(** X11.  What a client is sent, in every interleaving.  Whatever the
    goroutines of a command-mode WebTransport connection, the command,
    the client and the bridge do, the frames written to the stream are
    exactly: first the options frame (which tells the client whether the
    server is read-only), then the output frame of every non-empty chunk
    the output pump has read from the bridge in that schedule, one frame
    per read and in the order of the reads, and last, if the output pump
    has returned because the session was done or its read failed, the
    close frame.  An empty read sends nothing; the input pump, the
    watcher and the handler write nothing, and nothing is written after
    the close frame. *)
Theorem client_is_sent_options_output_close
    (json : list byte → option ResizeMessage) srv s stream acts :
  let st0 := Conn.start srv s stream in
  let st := Conn.run json acts st0 in
  Conn.writes (Conn.trace st)
  = writeFramed (optionsMessage srv) ::
    (outputFrame <$> chunksOfRun json acts st0) ++ closeWritten (Conn.out_pc st) ∧
  Forall (λ c : list byte, c ≠ []) (chunksOfRun json acts st0) ∧
  (∀ a, chunksOfRun json (acts ++ [a]) st0
        = chunksOfRun json acts st0 ++
          match a, Conn.out_pc st, Conn.panicked st with
          | Conn.OutRead (BridgeData (b :: chunk)) _, Conn.OutReading, false =>
              [b :: chunk]
          | _, _, _ => []
          end).
Proof.
  intros st0 st. split_and!.
  - apply (conn_run_writes json _ acts st0 []). done.
  - apply chunksOfRun_nonempty.
  - intros a. subst st. generalize st0. clear st0.
    induction acts as [|a' acts IH]; intros st0.
    + cbn [app chunksOfRun Conn.run foldl]. rewrite app_nil_r.
      unfold Conn.step.
      destruct (Conn.panicked st0).
      { by destruct a as [| | | | |[|[|??]] ?| | |], (Conn.out_pc st0). }
      destruct a as [| | | | |r ok| | |].
      all: try (by repeat (match goal with
                | |- context [match ?x with _ => _ end] => destruct x
                end; cbn; try done)).
      destruct (Conn.out_pc st0); [by destruct r as [|[|??]]| |by destruct r as [|[|??]]].
      destruct r as [|[|b chunk]]; [done|done|]. cbn. by destruct ok.
    + cbn [app chunksOfRun]. unfold Conn.run. cbn [foldl].
      destruct (Conn.step json a' st0) as [st'|]; cbn [default].
      * rewrite <- app_assoc. f_equal. apply IH.
      * apply IH.
Qed.

(** * Further properties of sessions *)

Lemma webSession_burst_program (rs : list (Z * Z)) :
  ∀ s : webSession,
    is_Some (ws_program s) →
    webSession_sent (resizeBurst s rs) = webSession_sent s ++ (windowSize <$> rs).
Proof.
  induction rs as [|[c r] rs IH]; intros s [p Hp].
  { cbn. by rewrite app_nil_r. }
  change (resizeBurst s ((c, r) :: rs))
    with (resizeBurst (webSession_Resize s c r) rs).
  rewrite IH by (cbn; rewrite Hp; by eexists).
  unfold webSession_sent. cbn. rewrite Hp. cbn. by rewrite <- app_assoc.
Qed.

Lemma webSession_burst_platform (rs : list (Z * Z)) :
  ∀ (s : webSession) p,
    ws_platform s = Some p →
    ∃ p', ws_platform (resizeBurst s rs) = Some p' ∧
          pp_backend p' = pp_backend p ∧
          pp_size p' = match pp_backend p with
                       | UnixBackend => from_option Some (pp_size p) (last rs)
                       | WindowsBackend => pp_size p
                       end.
Proof.
  induction rs as [|[c r] rs IH]; intros s p Hp.
  { exists p. split; [done|]. split; [done|]. by destruct (pp_backend p). }
  change (resizeBurst s ((c, r) :: rs))
    with (resizeBurst (webSession_Resize s c r) rs).
  destruct (IH (webSession_Resize s c r) (platformPty_Resize p c r))
    as (p' & -> & Hb & Hs).
  { cbn. by rewrite Hp. }
  exists p'. split; [done|]. rewrite Hb, Hs. unfold platformPty_Resize.
  destruct (pp_backend p) eqn:Hbe; cbn; rewrite ?Hbe; [|done]. split; [done|].
  destruct rs as [|cr rs]; [done|]. rewrite last_cons_cons.
  destruct (last (cr :: rs)) eqn:E; [done|]. by apply last_None in E.
Qed.
(** * A Flask hello-world service: [src/ansible_docker_project/app.py]

    The program is nine lines long: it builds a Flask application object,
    registers one view function [home] under the rule ['/'] and, when run
    as a script, starts the development server on 0.0.0.0:5000.

    Everything the program does beyond returning one string is done by
    the framework it calls.  The development therefore has two layers:

    - the program itself ([home], [app], [run_module]), transcribed from
      the source file line by line;
    - the part of Flask and Werkzeug the program goes through (creating
      the application, registering a rule, binding the URL map to a
      request, matching, dispatching, turning a return value or an
      exception into a response, starting the server), written after the
      framework's own functions, whose names the definitions keep.

    Python code is effectful; a computation is a function from the state
    of the world to an outcome (a value, a raised exception, or a call
    that does not come back) and a new world. *)

From Stdlib Require Import String Ascii ZArith List Bool Lia.
From stdpp Require Import gmap strings list.
Import ListNotations.

Open Scope string_scope.
Open Scope Z_scope.

(** ** Python strings *)

Module PyStr.

(** [str.upper] on the letters a to z.  The strings of a WSGI
    environment are Latin-1; Python also maps the accented letters, to
    characters outside ASCII (and the sharp s to two S), so whether the
    result is one of GET, HEAD or OPTIONS is decided by the ASCII
    letters alone. *)
Definition upper_char (c : ascii) : ascii :=
  let n := nat_of_ascii c in
  if ((97 <=? n)%nat && (n <=? 122)%nat)%bool then ascii_of_nat (n - 32) else c.

Fixpoint upper (s : string) : string :=
  match s with
  | EmptyString => EmptyString
  | String c s' => String (upper_char c) (upper s')
  end.
Lemma report_then_reconcile p : Settled (reconcileStats (updateBadge p)).
Proof.
  unfold Settled, reconcileStats. rewrite actualStats_recount.
  change (body (updateBadge p)) with (body p).
  change (fieldStats (updateBadge p)) with (fieldStats p).
  destruct (drifted _ _) eqn:D.
  - cbn [fieldStats body sent updateBadge setFieldStats]. split; [reflexivity |].
    apply last_snoc.
  - apply drifted_false in D. cbn [fieldStats body sent updateBadge]. split; [exact D |].
    apply last_snoc.
Qed.

Lemma rescanField_returns view sc f : exists sc', rescanField view sc f = Return sc'.
Proof.
  unfold rescanField. destruct (analyzedFields sc !! f); [now eexists |].
  destruct (scanField_step view sc f) as (sc' & E & _). now exists sc'.
Qed.

Lemma forEach_rescanField view fields :
  forall sc, exists sc', forEach (rescanField view) fields sc = Return sc'.
Proof.
  induction fields as [| f rest IH]; intros sc; [now eexists |].
  cbn [forEach]. destruct (rescanField_returns view sc f) as (sc1 & ->).
  rewrite bind_Return. apply IH.
Qed.

(** Both ways in which the observer ends its work leave the counters
    settled: after a batch that removes fields and adds none, and after the
    rescan timer has fired, the counters equal a recount of the overlays in
    the document and the last report sent carries exactly these counters;
    the timer callback never ends with an exception. *)
Theorem observer_settles_the_counters :
  (forall mutations st,
     isEnabled (script st) = true ->
     collect addedNodes mutations = [] ->
     collect removedNodes mutations <> [] ->
     Settled (page (script (onMutations mutations st))))
  /\ (forall view st newFields,
        rescanTimeout st = Some newFields ->
        exists st',
          onRescanTimeout view st = Return st'
          /\ rescanTimeout st' = None
          /\ Settled (page (script st'))).
Proof.
  split.
  - intros mutations st En Add Rem. unfold onMutations. rewrite En, Add. cbn [negb length Nat.ltb Nat.leb].
    destruct (collect removedNodes mutations) as [| f r]; [congruence |].
    cbn [length Nat.ltb Nat.leb]. cbn [script withScript page withPage].
    apply report_then_reconcile.
  - intros view st newFields P. unfold onRescanTimeout. rewrite P.
    destruct (forEach_rescanField view newFields (script st)) as (sc1 & ->).
    rewrite bind_Return. eexists. split; [reflexivity |]. split; [reflexivity |].
    cbn [script page withPage]. apply report_then_reconcile.
Qed.
(** An item with an id and a name and no usable document path. *)
Definition plain (item : Item) : bool :=
  negb (has_truthy item "documentPath")
  && bool_decide (is_Some (item !! "name"))
  && bool_decide (is_Some (item !! "id")).

Definition item_ids (items : list Item) : list string :=
  map (fun it : Item => default "" (it !! "id")) items.

(** The page texts, each followed by a newline. *)
Definition join_pages (texts : list string) : string :=
  fold_right (fun t acc => t +:+ newline +:+ acc) "" texts.

(** Between [s] and [s'] at most [n] documents were opened and at most
    [m] texts were sent to the embedding provider, each of at most 8191
    characters; no completion was requested. *)
Record costs (n m : nat) (s s' : State) : Prop := {
  cost_pdf : exists l, pdf_calls s' = pdf_calls s ++ l /\ length l <= n;
  cost_embedding :
    exists l, embedding_calls s' = embedding_calls s ++ l /\ length l <= m /\
              Forall (fun t => String.length t <= N.to_nat 8191) l;
  cost_completion : completion_calls s' = completion_calls s
}.

(** A world in which one document has an unreadable second page and the
    completion provider times out. *)
Definition faulty_env : Env :=
  {| PdfReader := fun log path =>
       if String.eqb path "uploads/torn.pdf"
       then Ok [Ok "Tiles"; Raise (OtherError "Unreadable page")]
       else PdfReader demo_env log path;
     embeddings_create := embeddings_create demo_env;
     chat_completions_create := fun _ _ => Raise (OtherError "Request timed out");
     OpenAI_new := OpenAI_new demo_env;
     empty_array_truth := empty_array_truth demo_env |}.

Definition item_lost : Item :=
  {[ "id" := "a"; "name" := "Cat"; "documentPath" := "missing.pdf" ]}.

Definition nan_vector : np.ndarray := [S754_nan; one].

(** * Properties *)

(** ** binary64 arithmetic *)

Lemma mul_comm x y : mul x y = mul y x.
Proof.
  unfold mul.
  destruct x as [sx|sx| |sx mx ex], y as [sy|sy| |sy my ey]; simpl;
    rewrite ?(xorb_comm sx sy); try reflexivity.
  now rewrite (Pos.mul_comm mx my), (Z.add_comm ex ey).
Qed.

Lemma SFcompare_zero_r x c :
  SFcompare x (S754_zero false) = Some c ->
  SFcompare (S754_zero false) x = Some (CompOpp c).
Proof.
  destruct x as [s|[]| |[] m e]; simpl; intros H; inversion H; reflexivity.
Qed.

Lemma mul_zero_l x y : is_zero x = true -> zero_or_nan (mul x y) = true.
Proof. destruct x; try discriminate. destruct y; reflexivity. Qed.

Lemma mul_zero_or_nan_l x y : zero_or_nan x = true -> zero_or_nan (mul x y) = true.
Proof. destruct x; try discriminate; destruct y; reflexivity. Qed.

Lemma add_zero_or_nan x y :
  zero_or_nan x = true -> zero_or_nan y = true -> zero_or_nan (add x y) = true.
Proof.
  destruct x as [[]| | |]; try discriminate;
    destruct y as [[]| | |]; try discriminate; reflexivity.
Qed.

Lemma sqrt_zero_or_nan x : zero_or_nan x = true -> zero_or_nan (sqrt x) = true.
Proof. destruct x; try discriminate; reflexivity. Qed.

Lemma div_zero_or_nan x y :
  zero_or_nan x = true -> zero_or_nan y = true -> div x y = S754_nan.
Proof. destruct x; try discriminate; destruct y; try discriminate; reflexivity. Qed.

(** ** Cosine distance *)

Lemma dot_aligned_comm a b : np.dot_aligned a b = np.dot_aligned b a.
Proof.
  unfold np.dot_aligned. generalize zero as acc.
  revert b. induction a as [|x a IH]; intros [|y b] acc; simpl; try reflexivity.
  rewrite (mul_comm x y). apply IH.
Qed.

Lemma similarity_comm a b : similarity a b = similarity b a.
Proof.
  unfold similarity, np.dot. rewrite (Nat.eqb_sym (length b)).
  destruct (Nat.eqb (length a) (length b)); [|reflexivity].
  now rewrite dot_aligned_comm, (mul_comm (np.norm a)).
Qed.

Lemma _compute_distance_comm a b : _compute_distance a b = _compute_distance b a.
Proof. unfold _compute_distance. now rewrite similarity_comm. Qed.

(** C8: for vectors of equal dimension the distance does not depend on
    the order of its two arguments. *)
Theorem distance_symmetric (a b : np.ndarray) :
  length a = length b -> _compute_distance a b = _compute_distance b a.
Proof. intros _. apply _compute_distance_comm. Qed.

Lemma distance_symmetric_witness :
  length unit_x = length unit_y /\
  _compute_distance unit_x unit_y = _compute_distance unit_y unit_x.
Proof.
  split; [reflexivity | apply (distance_symmetric unit_x unit_y); reflexivity].
Defined.

(** The clamp returns the literal [0], the literal [1], or a float
    strictly between them. *)
Lemma clamp_cases sim :
  clamp sim = PyInt 0 \/ clamp sim = PyInt 1 \/
  (clamp sim = py_rsub 1 sim /\ py_lt (py_rsub 1 sim) (PyInt 1) = true
     /\ py_gt (py_rsub 1 sim) (PyInt 0) = true).
Proof.
  unfold clamp, py_min, py_max.
  destruct (py_lt (py_rsub 1 sim) (PyInt 1)) eqn:Hlt.
  - destruct (py_gt (py_rsub 1 sim) (PyInt 0)) eqn:Hgt; auto.
  - right. left. reflexivity.
Qed.

Lemma clamp_in_unit_interval sim : in_unit_interval (clamp sim) = true.
Proof.
  destruct (clamp_cases sim) as [-> | [-> | (-> & Hlt & Hgt)]]; try reflexivity.
  unfold in_unit_interval, py_le, py_lt, py_gt in *.
  destruct (py_compare (py_rsub 1 sim) (PyInt 1)) as [[]|]; try discriminate.
  rewrite andb_true_r.
  unfold py_rsub, py_compare, to_float in *.
  change (of_int 0) with (S754_zero false) in *.
  destruct (SFcompare (sub (of_int 1) sim) (S754_zero false)) as [[]|] eqn:E;
    try discriminate.
  now rewrite (SFcompare_zero_r _ _ E).
Qed.

Lemma _compute_distance_in_unit_interval a b :
  in_unit_interval (_compute_distance a b) = true.
Proof.
  unfold _compute_distance.
  destruct (similarity a b); [apply clamp_in_unit_interval | reflexivity].
Qed.

Example clamp_above : clamp (of_int 2) = PyInt 0.
Proof. vm_compute. reflexivity. Qed.

Example clamp_below : clamp (of_int (-2)) = PyInt 1.
Proof. vm_compute. reflexivity. Qed.

Example clamp_nan : clamp S754_nan = PyInt 1.
Proof. vm_compute. reflexivity. Qed.

Example distance_orthogonal : _compute_distance unit_x unit_y = PyInt 1.
Proof. vm_compute. reflexivity. Qed.

Example distance_identical : _compute_distance unit_x unit_x = PyInt 0.
Proof. vm_compute. reflexivity. Qed.

(** *** Degenerate vectors *)

Lemma dot_aligned_zero_l a b :
  zero_vector a = true -> zero_or_nan (np.dot_aligned a b) = true.
Proof.
  unfold np.dot_aligned.
  assert (H : zero_or_nan zero = true) by reflexivity. revert H.
  generalize zero as acc. revert b.
  induction a as [|x a IH]; intros [|y b] acc Hacc Ha; simpl; auto.
  simpl in Ha. apply andb_true_iff in Ha as [Hx Ha].
  apply IH; [|assumption].
  apply add_zero_or_nan; [assumption|]. now apply mul_zero_l.
Qed.

Lemma similarity_zero_l a b :
  zero_vector a = true -> length a = length b -> similarity a b = Ok S754_nan.
Proof.
  intros Ha Hlen. unfold similarity, np.dot. rewrite Hlen, Nat.eqb_refl.
  f_equal. apply div_zero_or_nan.
  - now apply dot_aligned_zero_l.
  - apply mul_zero_or_nan_l, sqrt_zero_or_nan. now apply dot_aligned_zero_l.
Qed.

Lemma distance_of_nan a b :
  similarity a b = Ok S754_nan -> _compute_distance a b = PyInt 1.
Proof. unfold _compute_distance. intros ->. reflexivity. Qed.

Lemma distance_of_mismatch a b :
  length a <> length b -> _compute_distance a b = PyFloat one.
Proof.
  intros H. unfold _compute_distance, similarity, np.dot.
  destruct (Nat.eqb_spec (length a) (length b)); [contradiction|reflexivity].
Qed.

Lemma distance_zero_l a b :
  zero_vector a = true ->
  _compute_distance a b = PyInt 1 \/ _compute_distance a b = PyFloat one.
Proof.
  intros Ha. destruct (Nat.eq_dec (length a) (length b)) as [Hlen|Hlen].
  - left. now apply distance_of_nan, similarity_zero_l.
  - right. now apply distance_of_mismatch.
Qed.

(** C7, as stated, fails: the vector [[2^-600]] has the computed norm
    [0.0] (its square underflows), its similarity to [[1.0]] is
    [+inf], and the distance returned is [0], not [1.0]. *)
Lemma underflowed_norm_distance_zero :
  is_zero (np.norm [tiny]) = true /\
  similarity [tiny] [one] = Ok (S754_infinity false) /\
  _compute_distance [tiny] [one] = PyInt 0 /\
  py_eq (_compute_distance [tiny] [one]) (PyFloat one) = false.
Proof. vm_compute. repeat split; reflexivity. Qed.

(** C7, amended: when one of the two vectors is a zero vector, or the
    dimensions differ, or the similarity computed is NaN, the distance
    returned equals [1.0] (the [int] 1 from the clamp, or the [float]
    1.0 from the handler) and is not a NaN.  Nothing is raised:
    [_compute_distance] returns a number on every input. *)
Theorem degenerate_distance_is_one (a b : np.ndarray) :
  zero_vector a = true \/ zero_vector b = true \/
  length a <> length b \/ similarity a b = Ok S754_nan ->
  py_eq (_compute_distance a b) (PyFloat one) = true /\
  is_nan_num (_compute_distance a b) = false.
Proof.
  intros H.
  assert (Hd : _compute_distance a b = PyInt 1 \/ _compute_distance a b = PyFloat one).
  { destruct H as [Ha | [Hb | [Hlen | Hnan]]].
    - now apply distance_zero_l.
    - rewrite _compute_distance_comm. now apply distance_zero_l.
    - right. now apply distance_of_mismatch.
    - left. now apply distance_of_nan. }
  destruct Hd as [-> | ->]; split; reflexivity.
Qed.

Lemma degenerate_distance_is_one_witness :
  (zero_vector [zero; zero] = true \/ zero_vector unit_x = true \/
   length [zero; zero] <> length unit_x \/
   similarity [zero; zero] unit_x = Ok S754_nan) /\
  py_eq (_compute_distance [zero; zero] unit_x) (PyFloat one) = true /\
  is_nan_num (_compute_distance [zero; zero] unit_x) = false.
Proof.
  split; [left; reflexivity |].
  apply (degenerate_distance_is_one [zero; zero] unit_x). left. reflexivity.
Defined.

(** ** Insertion-ordered dictionaries *)

Section DictFacts.
Context {K V : Type} `{EqDecision K}.
Implicit Types (d : odict K V) (k : K) (v : V).

Lemma dict_set_fresh k v d : k ∉ dict_keys d -> dict_set k v d = d ++ [(k, v)].
Proof.
  induction d as [|[k' v'] d IH]; simpl; intros Hk; [reflexivity|].
  apply not_elem_of_cons in Hk as [Hne Hk].
  destruct (decide (k = k')); [contradiction|]. now rewrite IH.
Qed.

· · ·

**WORK REQUEST**
An exact copy of the lines above, from the one containing "rescanTimeout st = Some newFields ->" down to the one containing "destruct (forEach_rescanField view" and including both, is the whole answer; retype it and nothing else.

**SOLUTION FOR THIS PROBLEM**
        rescanTimeout st = Some newFields ->
        exists st',
          onRescanTimeout view st = Return st'
          /\ rescanTimeout st' = None
          /\ Settled (page (script st'))).
Proof.
  split.
  - intros mutations st En Add Rem. unfold onMutations. rewrite En, Add. cbn [negb length Nat.ltb Nat.leb].
    destruct (collect removedNodes mutations) as [| f r]; [congruence |].
    cbn [length Nat.ltb Nat.leb]. cbn [script withScript page withPage].
    apply report_then_reconcile.
  - intros view st newFields P. unfold onRescanTimeout. rewrite P.
    destruct (forEach_rescanField view newFields (script st)) as (sc1 & ->).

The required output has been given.